=== Begin Enclosure ===

(* ===== verification/User.v ===== *)
(** * The user service

    [apps/user/user-service/internal/handler/user_handler.go]: users in memory.
    The handlers return pointers to the stored users, so the users are in a
    heap and a response is read through it when it is sent. *)

From S2P Require Import Prelude GoLib.
#[local] Open Scope Z_scope.

Record User := mkUser {
  u_Id : string; u_Username : string; u_Email : string; u_CreatedAt : Z; u_UpdatedAt : Z }.

#[export] Instance User_eq_dec : EqDecision User.
Proof. solve_decision. Defined.

Inductive GrpcError := InvalidArgument (msg : string) | NotFound (msg : string).

(** The store: [users] maps ids to pointers; [us_fresh] is the next address the
    allocator returns. *)
Record UserServiceServer := mkUserServer {
  us_id : string;
  us_heap : gmap N User;
  us_users : gmap string N;
  us_nextID : Z;
  us_fresh : N }.

(** [New] *)
Definition user_New (instanceID : string) : UserServiceServer :=
  mkUserServer instanceID ∅ ∅ 0 0.

(** [Ping] *)
Definition user_Ping (s : UserServiceServer) : string * string :=
  ("pong"%string, "user-service/" +:+ us_id s).

Definition set_user (s : UserServiceServer) (p : N) (u : User) : UserServiceServer :=
  mkUserServer (us_id s) (<[p := u]> (us_heap s)) (us_users s) (us_nextID s) (us_fresh s).

Section user.
Implicit Types (s : UserServiceServer).

Definition CreateUser (now : Z) (username email : string) s :
    UserServiceServer * (N + GrpcError) :=
  if decide (username = ""%string) then (s, inr (InvalidArgument "username is required"))
  else if decide (email = ""%string) then (s, inr (InvalidArgument "email is required"))
  else
    let next := int64 (us_nextID s + 1) in
    let id := FormatInt next in
    let u := mkUser id username email now now in
    let p := us_fresh s in
    (mkUserServer (us_id s) (<[p := u]> (us_heap s)) (<[id := p]> (us_users s)) next (p + 1),
     inl p).

Definition GetUser (id : string) s : N + GrpcError :=
  match us_users s !! id with
  | None => inr (NotFound ("user " +:+ id +:+ " not found"))
  | Some p => inl p
  end.

Definition UpdateUser (now : Z) (id username email : string) s :
    UserServiceServer * (N + GrpcError) :=
  match us_users s !! id with
  | None => (s, inr (NotFound ("user " +:+ id +:+ " not found")))
  | Some p =>
      match us_heap s !! p with
      | None => (s, inl p)
      | Some u =>
          (set_user s p (mkUser (u_Id u)
             (if decide (username ≠ ""%string) then username else u_Username u)
             (if decide (email ≠ ""%string) then email else u_Email u)
             (u_CreatedAt u) now), inl p)
      end
  end.

Definition DeleteUser (id : string) s : UserServiceServer * bool :=
  (mkUserServer (us_id s) (us_heap s) (delete id (us_users s)) (us_nextID s) (us_fresh s), true).

(** The loop of [ListUsers] over the remaining keys. *)
Fixpoint list_loop (users : gmap string N) (keys : list string) (room : nat) : list N :=
  match keys, room with
  | key :: keys, S room => default 0%N (users !! key) :: list_loop users keys room
  | _, _ => []
  end.

(** [ListUsers], with the keys in the order [keys] of the map iteration: the
    users of the page and the next token.  [PageSize] is an [int32]. *)
Definition ListUsers (keys : list string) (pageSize : Z) (pageToken : string) s :
    list N * string :=
  let pageSize := if (pageSize <=? 0) || (100 <? pageSize) then 10 else pageSize in
  let start := if decide (pageToken ≠ ""%string) then String.length pageToken else 0%nat in
  let users := list_loop (us_users s) (drop start keys) (Z.to_nat pageSize) in
  (users, if (start + length users <? length keys)%nat
          then FormatInt (Z.of_nat (start + length users)) else ""%string).
End user.

(** * Theorems *)

(** Every user has its own address below [us_fresh] and its id as a key; ids are
    numbers already given out. *)
Record user_ok (s : UserServiceServer) : Prop := {
  uo_ptr id p : us_users s !! id = Some p →
    (p < us_fresh s)%N ∧ ∃ u, us_heap s !! p = Some u ∧ u_Id u = id;
  uo_inj id id' p : us_users s !! id = Some p → us_users s !! id' = Some p → id = id';
  uo_id id p : us_users s !! id = Some p → ∃ n, 0 < n ≤ us_nextID s ∧ id = FormatInt n;
  uo_next : 0 ≤ us_nextID s }.

(** What a client that reads the response sees. *)
Definition read_user (s : UserServiceServer) (id : string) : option User :=
  us_users s !! id ≫= λ p, us_heap s !! p.

Lemma user_New_ok instanceID : user_ok (user_New instanceID).
Proof. split; simpl; done. Qed.

Lemma CreateUser_ok now username email s :
  user_ok s → us_nextID s < max_int64 → user_ok (CreateUser now username email s).1.
Proof.
  intros [Hptr Hinj Hid Hnext] Hmax. unfold CreateUser. repeat case_decide; [by split..|].
  rewrite int64_id by (unfold_ints; lia). cbn [fst].
  assert (∀ id p, us_users s !! id = Some p → id ≠ FormatInt (us_nextID s + 1)) as Hfresh.
  { intros id p Hp ->. destruct (Hid _ _ Hp) as (n & Hn & Heq).
    apply FormatInt_inj in Heq; unfold_ints; lia. }
  split; cbn [us_users us_heap us_nextID us_fresh].
  - intros id p. rewrite lookup_insert. case_decide as Heq.
    + intros [= <-]. split; [lia|]. rewrite lookup_insert_eq. by eexists.
    + intros Hp. destruct (Hptr _ _ Hp) as [Hlt Hu]. split; [lia|].
      rewrite lookup_insert_ne by lia. done.
  - intros id id' p. rewrite !lookup_insert. repeat case_decide; [congruence| | |apply Hinj].
    + intros [= <-] Hp. destruct (Hptr _ _ Hp). lia.
    + intros Hp [= <-]. destruct (Hptr _ _ Hp). lia.
  - intros id p. rewrite lookup_insert. case_decide as Heq.
    + intros _. exists (us_nextID s + 1). split; [lia|done].
    + intros Hp. destruct (Hid _ _ Hp) as (n & ? & ->). exists n. split; [lia|done].
  - lia.
Qed.

Lemma UpdateUser_ok now id username email s :
  user_ok s → user_ok (UpdateUser now id username email s).1.
Proof.
  intros Hok. pose proof Hok as [Hptr Hinj Hid Hnext]. unfold UpdateUser.
  destruct (us_users s !! id) as [p|] eqn:Hp; [|done].
  destruct (us_heap s !! p) as [u|] eqn:Hu; [|done].
  split; cbn [fst us_users us_heap us_nextID us_fresh set_user]; [|done..].
  intros id' p' Hp'. destruct (Hptr _ _ Hp') as [Hlt (u' & Hu' & Hid')]. split; [done|].
  rewrite lookup_insert. case_decide as Heq; [|eauto]. subst p'.
  rewrite Hu' in Hu. injection Hu as ->. by eexists.
Qed.

Lemma DeleteUser_ok id s : user_ok s → user_ok (DeleteUser id s).1.
Proof.
  intros [Hptr Hinj Hid Hnext]. split; cbn [fst us_users us_heap us_nextID us_fresh DeleteUser]; [..|done].
  - intros id' p [_ Hp]%lookup_delete_Some. by apply Hptr.
  - intros id1 id2 p [_ H1]%lookup_delete_Some [_ H2]%lookup_delete_Some. by eapply Hinj.
  - intros id' p [_ Hp]%lookup_delete_Some. by eapply Hid.
Qed.

(** One request of a client. *)
Inductive user_step : UserServiceServer → UserServiceServer → Prop :=
  | step_create now username email s :
      us_nextID s < max_int64 → user_step s (CreateUser now username email s).1
  | step_update now id username email s : user_step s (UpdateUser now id username email s).1
  | step_delete id s : user_step s (DeleteUser id s).1.

Lemma user_step_ok s s' : user_step s s' → user_ok s → user_ok s'.
Proof. intros []; eauto using CreateUser_ok, UpdateUser_ok, DeleteUser_ok. Qed.

Lemma user_reachable_ok instanceID s : rtc user_step (user_New instanceID) s → user_ok s.
Proof.
  intros Hrun. pose proof (user_New_ok instanceID) as Hinit.
  induction Hrun; eauto using user_step_ok.
Qed.

(** What creating a user adds, and that it changes nothing else. *)
Lemma CreateUser_read now username email s :
  user_ok s → us_nextID s < max_int64 → username ≠ ""%string → email ≠ ""%string →
  let new := FormatInt (us_nextID s + 1) in
  CreateUser now username email s =
    (mkUserServer (us_id s) (<[us_fresh s := mkUser new username email now now]> (us_heap s))
       (<[new := us_fresh s]> (us_users s)) (us_nextID s + 1) (us_fresh s + 1), inl (us_fresh s)) ∧
  us_users s !! new = None ∧
  read_user (CreateUser now username email s).1 new = Some (mkUser new username email now now) ∧
  ∀ id, id ≠ new → read_user (CreateUser now username email s).1 id = read_user s id.
Proof.
  intros [Hptr Hinj Hid Hnext] Hmax Hu He. unfold CreateUser. rewrite !decide_False by done.
  rewrite int64_id by (unfold_ints; lia). unfold read_user. cbn [us_users us_heap fst].
  split_and!; [done|..].
  - destruct (us_users s !! _) as [p|] eqn:Hp; [|done].
    exfalso. destruct (Hid _ _ Hp) as (n & Hn & Heq). apply FormatInt_inj in Heq; unfold_ints; lia.
  - rewrite lookup_insert_eq. simpl. by rewrite lookup_insert_eq.
  - intros id Hne. rewrite lookup_insert_ne by done.
    destruct (us_users s !! id) as [p|] eqn:Hp; [|done]. simpl.
    destruct (Hptr _ _ Hp). by rewrite lookup_insert_ne by lia.
Qed.

(** C32: In every reachable state of the user service, a created user gets an id
    nobody has, is found under it with the data of the request, and creating,
    updating or deleting a user does not change what is read of any other. *)
Theorem user_store_crud instanceID s now username email id :
  rtc user_step (user_New instanceID) s →
  us_nextID s < max_int64 → username ≠ ""%string → email ≠ ""%string →
  let '(s', r) := CreateUser now username email s in
  let new := FormatInt (us_nextID s + 1) in
  us_users s !! new = None ∧
  read_user s' new = Some (mkUser new username email now now) ∧
  (id ≠ new → read_user s' id = read_user s id) ∧
  (∀ other now' n e, other ≠ id → read_user (UpdateUser now' id n e s).1 other = read_user s other) ∧
  (∀ other, other ≠ id → read_user (DeleteUser id s).1 other = read_user s other) ∧
  read_user (DeleteUser id s).1 id = None.
Proof.
  intros Hrun Hmax Hu He. pose proof (user_reachable_ok _ _ Hrun) as Hok.
  destruct (CreateUser_read now username email s Hok Hmax Hu He) as (_ & Hfree & Hnew & Hold).
  destruct (CreateUser now username email s) as [s' r]. destruct Hok as [Hptr Hinj Hid Hnext].
  unfold read_user. cbn [us_users us_heap DeleteUser fst]. split_and!; [done|done|by apply Hold| | |].
  - intros other now' n e Hne. unfold UpdateUser.
    destruct (us_users s !! id) as [p|] eqn:Hp; [|done].
    destruct (us_heap s !! p) as [u|]; [|done]. cbn [fst set_user us_users us_heap].
    destruct (us_users s !! other) as [q|] eqn:Hq; [|done]. simpl.
    rewrite lookup_insert_ne; [done|]. intros ->. apply Hne. by eapply Hinj.
  - intros other Hne. by rewrite lookup_delete_ne.
  - by rewrite lookup_delete_eq.
Qed.

Lemma list_loop_length users keys room :
  length (list_loop users keys room) = Nat.min (length keys) room.
Proof. revert room. induction keys as [|k keys IH]; intros [|room]; simpl; auto. Qed.

(** A page token is the decimal offset of the next page, but the service uses
    the length of the token as the offset: with more than twelve users and the
    default page size, the second page starts at the third user instead of the eleventh,
    and from then on every page repeats the same users and the same token, so
    that the listing never ends. *)
Theorem list_users_never_ends keys s :
  (12 < length keys)%nat →
  let page1 := ListUsers keys 0 "" s in
  let page2 := ListUsers keys 0 page1.2 s in
  page1 = (list_loop (us_users s) keys 10, "10"%string) ∧
  page2 = (list_loop (us_users s) (drop 2 keys) 10, "12"%string) ∧
  ListUsers keys 0 page2.2 s = page2.
Proof.
  intros Hlen. cbn zeta.
  assert (ListUsers keys 0 "" s = (list_loop (us_users s) keys 10, "10"%string)) as H1.
  { unfold ListUsers. change (Z.to_nat _) with 10%nat. rewrite decide_False by tauto.
    rewrite drop_0, list_loop_length, Nat.min_r by lia.
    destruct (Nat.ltb_spec (0 + 10) (length keys)); [done|lia]. }
  assert (∀ t, String.length t = 2%nat → t ≠ ""%string →
    ListUsers keys 0 t s = (list_loop (us_users s) (drop 2 keys) 10, "12"%string)) as H2.
  { intros t Ht Hne. unfold ListUsers. change (Z.to_nat _) with 10%nat.
    rewrite decide_True, Ht by done. rewrite list_loop_length, length_drop, Nat.min_r by lia.
    destruct (Nat.ltb_spec (2 + 10) (length keys)); [done|lia]. }
  rewrite H1. cbn [snd]. rewrite H2 by done. cbn [snd]. by rewrite H2.
Qed.

(** ** Concrete inputs *)

Lemma user_store_crud_witness :
  let '(s', r) := CreateUser 5 "bob" "b@x" (user_New "u1") in
  read_user s' "1" = Some (mkUser "1" "bob" "b@x" 5 5).
Proof.
  pose proof (user_store_crud "u1" (user_New "u1") 5 "bob" "b@x" "9" (rtc_refl _ _)
    ltac:(reflexivity) ltac:(discriminate) ltac:(discriminate)) as Hc.
  exact (proj1 (proj2 Hc)).
Defined.

Lemma list_users_never_ends_witness :
  let keys := replicate 13 "k"%string in
  let page1 := ListUsers keys 0 "" (user_New "u1") in
  let page2 := ListUsers keys 0 page1.2 (user_New "u1") in
  ListUsers keys 0 page2.2 (user_New "u1") = page2.
Proof.
  apply (list_users_never_ends (replicate 13 "k"%string) (user_New "u1")). simpl. lia.
Defined.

=== End Enclosure ===

◆ **EXERCISE**:
Will you return exactly the lines above from the one with "destruct (CreateUser now" down to the one with "length (list_loop users", counting both as part of the range?

◆ **TASK ANSWER**:
  destruct (CreateUser now username email s) as [s' r]. destruct Hok as [Hptr Hinj Hid Hnext].
  unfold read_user. cbn [us_users us_heap DeleteUser fst]. split_and!; [done|done|by apply Hold| | |].
  - intros other now' n e Hne. unfold UpdateUser.
    destruct (us_users s !! id) as [p|] eqn:Hp; [|done].
    destruct (us_heap s !! p) as [u|]; [|done]. cbn [fst set_user us_users us_heap].
    destruct (us_users s !! other) as [q|] eqn:Hq; [|done]. simpl.
    rewrite lookup_insert_ne; [done|]. intros ->. apply Hne. by eapply Hinj.
  - intros other Hne. by rewrite lookup_delete_ne.
  - by rewrite lookup_delete_eq.
Qed.

Lemma list_loop_length users keys room :
  length (list_loop users keys room) = Nat.min (length keys) room.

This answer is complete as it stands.